Antes de que la insuficiencia cardíaca cambiara su vida para siempre, Alex van Kooten era un hombre de 52 años extremadamente sano y en forma que disfrutaba con frecuencia de deportes y actividades de ocio, como esquí, carreras de bicicletas y kitesurf. 

Alex, que nació en los Países Bajos, emigró a Canadá con sus padres a la edad de 9 años y pasó la mayor parte de su vida en las regiones de Toronto y Londres de Ontario antes de mudarse al Caribe después de completar su carrera profesional.

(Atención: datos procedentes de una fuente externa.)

Definition status (e : Env) : M Status :=
  refresh e ;;
  fun p =>
    let gift_msg :=
      if truthy (last_gift_time p) && Qltb (now e - last_gift_time p) 5
      then Some (FoundCoins (last_gift_amount p)) else None in
    (mkStatus (name p) (species p)
       (if evolved p then evolution p else Some (species p))
       (round1 (hunger p)) (round1 (happiness p)) (round1 (energy p))
       (level p) (xp p) (coins p) (ctime (last_updated p)) gift_msg
       (if truthy (last_daily_claim p) then Some (ctime (last_daily_claim p)) else None),
     p).

(** The public action methods, as the request layer invokes them
    ([feed] with its default arguments). *)
Inductive Action :=
| AFeed
| APlay (minutes : Z)
| ARest (minutes : Z)
| AJob (minutes : Z)
| ABuy (item_key : string)
| ADaily.

Definition perform (e : Env) (a : Action) : M (bool * Msg) :=
  match a with
  | AFeed => feed e false 20
  | APlay m => play e m
  | ARest m => rest e m
  | AJob m => do_job e m
  | ABuy k => buy_item k
  | ADaily => daily_reward e
  end.

End Engine.

(** ** Species catalogue and pet creation *)

Record Template := mkTemplate {
  t_max_energy : Z;
  t_base_hunger : Z;
  t_base_happiness : Z;
  t_evolve_at : Z;
  t_evolution : string
}.

#[global] Instance Template_inhabited : Inhabited Template :=
  populate (mkTemplate 0 0 0 0 "").

Definition TEMPLATES : gmap string Template :=
  <["cat" := mkTemplate 100 30 60 5 "Big Cat"]>
  (<["dog" := mkTemplate 120 35 55 6 "Wolfhound"]>
  (<["dragon" := mkTemplate 200 20 65 4 "Elder Dragon"]> ∅)).

Module PetFactory.

Section Factory.

(** [str.lower], the interpreter's own, on every string. *)
Variable lower : string -> string.

(** [Pet(...)] with the dataclass defaults for the fields not passed;
    [last_updated] defaults to [time.time()]. *)
Definition create_pet (t_now : Q) (name species : string) : Pet :=
  let spec := lower species in
  let template := default (TEMPLATES !!! "cat") (TEMPLATES !! spec) in
  {| name := name;
     species := spec;
     hunger := inject_Z (t_base_hunger template);
     happiness := inject_Z (t_base_happiness template);
     energy := inject_Z (t_max_energy template);
     max_energy := inject_Z (t_max_energy template);
     level := 1;
     xp := 0;
     coins := 50;
     last_updated := t_now;
     evolve_at := t_evolve_at template;
     evolution := Some (t_evolution template);
     evolved := false;
     last_daily_claim := 0;
     last_gift_time := 0;
     last_gift_amount := 0 |}.

End Factory.

End PetFactory.

(** ** Persistence codec *)

(** A value of a JSON document, as [json.load] returns it.  A number is
    finite: the literals [NaN] and [Infinity], which [json.load] also
    accepts, have no rational to stand for them. *)
Inductive value :=
| VNone
| VBool (b : bool)
| VInt (z : Z)
| VFloat (q : Q)
| VStr (s : string)
| VList (items : list value)
| VDict (entries : list (string * value)).

(** A [Pet] instance as the interpreter holds it.  The dataclass checks
    no types, so an attribute is whatever value the constructor was given;
    [from_dict] builds such instances from arbitrary documents. *)
Record PetObj := mkPetObj {
  o_name : value;
  o_species : value;
  o_hunger : value;
  o_happiness : value;
  o_energy : value;
  o_max_energy : value;
  o_level : value;
  o_xp : value;
  o_coins : value;
  o_last_updated : value;
  o_evolve_at : value;
  o_evolution : value;
  o_evolved : value;
  o_last_daily_claim : value;
  o_last_gift_time : value;
  o_last_gift_amount : value
}.

Definition set_o_last_updated (v : value) (o : PetObj) : PetObj :=
  mkPetObj (o_name o) (o_species o) (o_hunger o) (o_happiness o) (o_energy o)
           (o_max_energy o) (o_level o) (o_xp o) (o_coins o) v (o_evolve_at o)
           (o_evolution o) (o_evolved o) (o_last_daily_claim o) (o_last_gift_time o)
           (o_last_gift_amount o).

Definition of_option_str (o : option string) : value :=
  match o with Some s => VStr s | None => VNone end.

(** The instance holding a well-typed pet of the engine. *)
Definition obj_of_pet (p : Pet) : PetObj :=
  mkPetObj (VStr (name p)) (VStr (species p)) (VFloat (hunger p)) (VFloat (happiness p))
           (VFloat (energy p)) (VFloat (max_energy p)) (VInt (level p)) (VInt (xp p))
           (VInt (coins p)) (VFloat (last_updated p)) (VInt (evolve_at p))
           (of_option_str (evolution p)) (VBool (evolved p))
           (VFloat (last_daily_claim p)) (VFloat (last_gift_time p))
           (VInt (last_gift_amount p)).

Definition as_float (v : value) : option Q :=
  match v with VFloat q => Some q | VInt z => Some (inject_Z z) | _ => None end.
Definition as_int (v : value) : option Z :=
  match v with VInt z => Some z | _ => None end.
Definition as_str (v : value) : option string :=
  match v with VStr s => Some s | _ => None end.
Definition as_bool (v : value) : option bool :=
  match v with VBool b => Some b | _ => None end.
Definition as_option_str (v : value) : option (option string) :=
  match v with VStr s => Some (Some s) | VNone => Some None | _ => None end.

(** The engine's view of an instance whose attributes have the types the
    dataclass declares. *)
Definition pet_of_obj (o : PetObj) : option Pet :=
  n ← as_str (o_name o); sp ← as_str (o_species o);
  h ← as_float (o_hunger o); hp ← as_float (o_happiness o);
  en ← as_float (o_energy o); mx ← as_float (o_max_energy o);
  lv ← as_int (o_level o); x ← as_int (o_xp o); c ← as_int (o_coins o);
  lu ← as_float (o_last_updated o); ea ← as_int (o_evolve_at o);
  ev ← as_option_str (o_evolution o); evd ← as_bool (o_evolved o);
  ldc ← as_float (o_last_daily_claim o); lgt ← as_float (o_last_gift_time o);
  lga ← as_int (o_last_gift_amount o);
  Some (mkPet n sp h hp en mx lv x c lu ea ev evd ldc lgt lga).

(** [asdict(self)]. *)
Definition to_dict (o : PetObj) : gmap string value :=
  <["name" := o_name o]> (<["species" := o_species o]>
  (<["hunger" := o_hunger o]> (<["happiness" := o_happiness o]>
  (<["energy" := o_energy o]> (<["max_energy" := o_max_energy o]>
  (<["level" := o_level o]> (<["xp" := o_xp o]> (<["coins" := o_coins o]>
  (<["last_updated" := o_last_updated o]> (<["evolve_at" := o_evolve_at o]>
  (<["evolution" := o_evolution o]> (<["evolved" := o_evolved o]>
  (<["last_daily_claim" := o_last_daily_claim o]>
  (<["last_gift_time" := o_last_gift_time o]>
  (<["last_gift_amount" := o_last_gift_amount o]> ∅))))))))))))))).
(** A training step is one [iteration] on what the world holds. *)
Lemma training_step_iteration (b : batch) (running_loss : scalar) (w : world) :
  accepted b -> w_grad_enabled w = true ->
  exists l w',
    training_step b running_loss w = (Ok (sadd running_loss l), w')
    /\ iteration (w_training w) b (state_of w) = Ok (l, state_of w')
    /\ w_training w' = w_training w
    /\ w_log w' = w_log w ++ training_events [l]
    /\ w_stdout w' = w_stdout w
    /\ w_grad_enabled w' = true.
Proof.
  intros Hb Hg. destruct b as [images labels].
  destruct (Hb (w_params w) (w_training w) (w_rng w)) as [out [g' [l [Ef Ec]]]].
  simpl in Ef, Ec.
  exists l. unfold iteration, state_of.
  unfold training_step, bind, zero_grad, model_forward. simpl.
  rewrite Ef. simpl. unfold criterion_call. rewrite Ec.
  unfold loss_backward. simpl. rewrite Hg. unfold optimizer_step. simpl.
  destruct (opt_step (w_opt w) (w_params w)
              (grads_add grads_zero
                 (autograd (w_params w) (w_training w) (w_rng w) images labels)))
    as [p' o'] eqn:Eo.
  eexists. split; [reflexivity|]. simpl.
  repeat split; try assumption.
  now rewrite <- !app_assoc.
Qed.

Lemma training_step_flat_iteration (b : batch) (running_loss : scalar) (w : world) :
  accepted_flat b -> w_grad_enabled w = true ->
  exists fb l w',
    flat_batch b = Ok fb
    /\ training_step_flat b running_loss w = (Ok (sadd running_loss l), w')
    /\ iteration (w_training w) fb (state_of w) = Ok (l, state_of w')
    /\ w_training w' = w_training w
    /\ w_log w' = w_log w ++ training_events [l]
    /\ w_stdout w' = w_stdout w
    /\ w_grad_enabled w' = true.
Proof.
  intros [flat [Ef Hb]] Hg. exists (flat, snd b).
  destruct (training_step_iteration (flat, snd b) running_loss w Hb Hg)
    as [l [w' H]].
  exists l, w'. unfold flat_batch. rewrite training_step_flat_unfold, Ef.
  split; [reflexivity|exact H].
Qed.

(** A loop whose every batch is prepared by [prep] and then taken through
    one iteration makes the [iterations] over the prepared batches. *)
Lemma training_loop_iterations (step : batch -> scalar -> M scalar)
      (prep : batch -> result batch) (good : batch -> Prop) :
  (forall b rl w, good b -> w_grad_enabled w = true ->
     exists fb l w',
       prep b = Ok fb
       /\ step b rl w = (Ok (sadd rl l), w')
       /\ iteration (w_training w) fb (state_of w) = Ok (l, state_of w')
       /\ w_training w' = w_training w
       /\ w_log w' = w_log w ++ training_events [l]
       /\ w_stdout w' = w_stdout w
       /\ w_grad_enabled w' = true) ->
  forall loader rl w,
    Forall good loader -> w_grad_enabled w = true ->
    exists fbs losses w',
      map_result prep loader = Ok fbs
      /\ length losses = length loader
      /\ for_each step loader rl w = (Ok (fold_left sadd losses rl), w')
      /\ iterations (w_training w) fbs (state_of w) = Ok (losses, state_of w')
      /\ w_log w' = w_log w ++ training_events losses
      /\ w_stdout w' = w_stdout w
      /\ w_grad_enabled w' = true.
Proof.
  intros Hstep loader; induction loader as [|b loader IH]; intros rl w Hall Hg.
  - exists [], [], w. simpl. rewrite app_nil_r. now repeat split.
  - inversion Hall as [|? ? Hb Hrest]; subst.
    destruct (Hstep b rl w Hb Hg) as [fb [l [w1 [Ep [E1 [I1 [T1 [L1 [O1 G1]]]]]]]]].
    destruct (IH (sadd rl l) w1 Hrest G1)
      as [fbs [losses [w2 [Eps [Hlen [E2 [I2 [L2 [O2 G2]]]]]]]]].
    exists (fb :: fbs), (l :: losses), w2.
    split; [cbn [map_result rbind]; now rewrite Ep, Eps|].
    split; [simpl; now rewrite Hlen|].
    split; [cbn [for_each fold_left]; unfold bind; now rewrite E1, E2|].
    split.
    { cbn [iterations]. rewrite I1. cbn [rbind snd fst].
      rewrite <- T1, I2. reflexivity. }
    split; [rewrite L2, L1, <- app_assoc; reflexivity|].
    split; [now rewrite O2|assumption].
Qed.

Lemma map_result_Ok {X} (xs : list X) : map_result (@Ok X) xs = Ok xs.
Proof. induction xs as [|x xs IH]; simpl; [reflexivity|]. now rewrite IH. Qed.

Lemma fold_sadd_fin (qs : list Q) (q0 : Q) :
  fold_left sadd (map fin qs) (fin q0) = fin (fold_left Qplus qs q0).
Proof.
  revert q0. induction qs as [|q qs IH]; intros q0; simpl; [reflexivity|apply IH].
Qed.

Lemma fold_sadd_nan (ls : list scalar) : fold_left sadd ls nan = nan.
Proof. induction ls as [|l ls IH]; simpl; [reflexivity|exact IH]. Qed.

Lemma fold_sadd_with_nan (ls : list scalar) (a : scalar) :
  In nan ls -> fold_left sadd ls a = nan.
Proof.
  revert a. induction ls as [|l ls IH]; intros a Hin; [contradiction|].
  simpl. destruct Hin as [->|Hin].
  - destruct a; simpl; apply fold_sadd_nan.
  - now apply IH.
Qed.

(** [running_loss/len(trainloader)] after a pass over at least one batch. *)
Lemma py_div_of_the_sum (losses : list scalar) (n : nat) :
  0 < n ->
  exists v, py_div (ssum losses) n = Ok v /\ sum_divided_by losses n v.
Proof.
  intros Hn. destruct n as [|n]; [lia|].
  unfold ssum. destruct (fold_left sadd losses (fin 0)) as [|q] eqn:E.
  - exists nan. split; [reflexivity|]. split; [|reflexivity].
    intros qs ->. rewrite fold_sadd_fin in E. discriminate.
  - exists (fin (q / of_nat_Q (S n))). split; [reflexivity|]. split.
    + intros qs ->. rewrite fold_sadd_fin in E. now inversion E.
    + intros Hin. rewrite (fold_sadd_with_nan losses (fin 0) Hin) in E. discriminate.
Qed.

(** C5.  Every training batch of the loops goes through the same five
    steps in the same order: gradients to zero, forward pass, loss,
    backward pass, optimizer step.  The pass over the loader is the
    [iterations] over its batches: each forward pass runs on the parameters
    the step before left, each optimizer step replaces the parameters by
    what the optimizer makes of them and of the gradient of this batch
    alone, and the world after the pass holds the parameters, gradients,
    optimizer state and generator of the last iteration.  The training loss
    an epoch prints is the sum of the losses of its batches divided by
    their number.
    - [epoch_flat] is the loop of "Training Neural Networks", whose batches
      are flattened first;
    - [training_pass] is the loop over the training batches in
      "Inference and Validation", and [report] is what prints its result
      when the validation pass is over. *)
Theorem training_loop_steps_and_printed_loss (trainloader : list batch) (w : world) :
  trainloader <> [] -> w_grad_enabled w = true ->
  (Forall accepted_flat trainloader ->
   exists flats losses v w',
     map_result flat_batch trainloader = Ok flats
     /\ length losses = length trainloader
     /\ epoch_flat trainloader w = (Ok tt, w')
     /\ iterations (w_training w) flats (state_of w) = Ok (losses, state_of w')
     /\ w_log w' = w_log w ++ training_events losses
     /\ sum_divided_by losses (length trainloader) v
     /\ w_stdout w' = w_stdout w ++ [LTraining v])
  /\ (Forall accepted trainloader ->
      exists losses v w',
        length losses = length trainloader
        /\ training_pass trainloader w = (Ok (ssum losses), w')
        /\ iterations (w_training w) trainloader (state_of w)
           = Ok (losses, state_of w')
        /\ w_log w' = w_log w ++ training_events losses
        /\ sum_divided_by losses (length trainloader) v
        /\ forall e epochs testloader test_loss accuracy lists w1,
             testloader <> [] ->
             exists vl acc w2,
               report e epochs trainloader testloader (ssum losses) test_loss
                      accuracy lists w1
               = (Ok (fst lists ++ [v], snd lists ++ [vl]), w2)
               /\ w_stdout w2 = w_stdout w1 ++ [LEpoch (e + 1) epochs v vl acc]
               /\ state_of w2 = state_of w1).
Proof.
  intros Hne Hg.
  assert (Hlen : 0 < length trainloader).
  { destruct trainloader; [contradiction|simpl; lia]. }
  split; intros Hall.
  - destruct (training_loop_iterations training_step_flat flat_batch accepted_flat
                training_step_flat_iteration trainloader (fin 0) w Hall Hg)
      as [flats [losses [w' [Ep [Hl [E [I [L [O G]]]]]]]]].
    destruct (py_div_of_the_sum losses (length trainloader) Hlen) as [v [Ev Hv]].
    exists flats, losses, v. unfold epoch_flat, bind. rewrite E.
    unfold lift. fold (ssum losses). rewrite Ev. unfold print.
    eexists. split; [assumption|]. split; [assumption|].
    split; [reflexivity|]. simpl.
    repeat split; try assumption; try apply Hv. now rewrite O.
  - destruct (training_loop_iterations training_step (@Ok batch) accepted) 
      with (loader := trainloader) (rl := fin 0) (w := w)
      as [fbs [losses [w' [Ep [Hl [E [I [L [O G]]]]]]]]]; try assumption.
    { intros b rl w0 Hb Hg0.
      destruct (training_step_iteration b rl w0 Hb Hg0) as [l [w1 H]].
      exists b, l, w1. split; [reflexivity|exact H]. }
    rewrite map_result_Ok in Ep. inversion Ep; subst fbs. clear Ep.
    destruct (py_div_of_the_sum losses (length trainloader) Hlen) as [v [Ev Hv]].
    exists losses, v, w'. repeat split; try assumption; try apply Hv.
    intros e epochs testloader test_loss accuracy lists w1 Hte.
    assert (Hlt : 0 < length testloader).
    { destruct testloader; [contradiction|simpl; lia]. }
    destruct (py_div_defined test_loss (length testloader) Hlt) as [vl Evl].
    destruct (py_div_defined accuracy (length testloader) Hlt) as [acc Eacc].
    exists vl, acc. unfold report, bind, lift, print, ret.
    rewrite Ev, Evl, Eacc. eexists. repeat split; reflexivity.
Qed.

End TrainingFacts.

(** ** Batches of a loader *)

Lemma batched_fuel_nil {X} (fuel bs : nat) : @batched_fuel X fuel bs [] = [].
Proof. destruct fuel; reflexivity. Qed.

(** When the batch size divides the number of samples, the loader cuts
    them in pieces of exactly that size. *)
Lemma batched_fuel_chunks {X} (k bs fuel : nat) (xs : list X) :
  0 < bs -> length xs = k * bs -> k <= fuel ->
  batched_fuel fuel bs xs = chunks k bs xs.
Proof.
  intros Hbs. revert fuel xs; induction k as [|k IH]; intros fuel xs Hlen Hf.
  - simpl in Hlen. apply length_zero_iff_nil in Hlen. subst.
    apply batched_fuel_nil.
  - destruct fuel as [|fuel]; [lia|].
    destruct xs as [|x xs]; [simpl in Hlen; lia|].
    cbn [batched_fuel chunks]. f_equal.
    apply IH; [|lia].
    rewrite length_skipn, Hlen. simpl. lia.
Qed.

Una vez que fue vendedor corporativo y gerente de ventas para compañías como Hilti y Black & Decker, Alex y su esposa decidieron que era hora de un cambio y se mudaron a Aruba para administrar la propiedad en 2017.

Atrapado en el paraíso

Para la pareja, una vez que comenzó la pandemia de COVID-19 y los bloqueos en todo el mundo comenzaron a golpear a principios de 2020, abandonar la isla de repente quedó fuera de la mesa.

Aparentemente de la noche a la mañana, Aruba se había transformado de una soleada isla paradisíaca en un área de espera de 180 kilómetros cuadrados.

“Había trabajado muy duro en mi vida a una edad temprana y decidí jubilarme parcialmente”, dijo Alex a Vision Times. “Es por eso que nos mudamos a Aruba para disfrutar del clima, y ​​luego llegó el COVID, y no hace falta decir que estábamos un poco atrapados”.

Alex continuó: “Y esperamos, obviamente, que las cosas vayan mejor. Teníamos nuestro propio pequeño negocio allí con casas de vacaciones y, por supuesto, con los cierres, eso no fue muy bien”.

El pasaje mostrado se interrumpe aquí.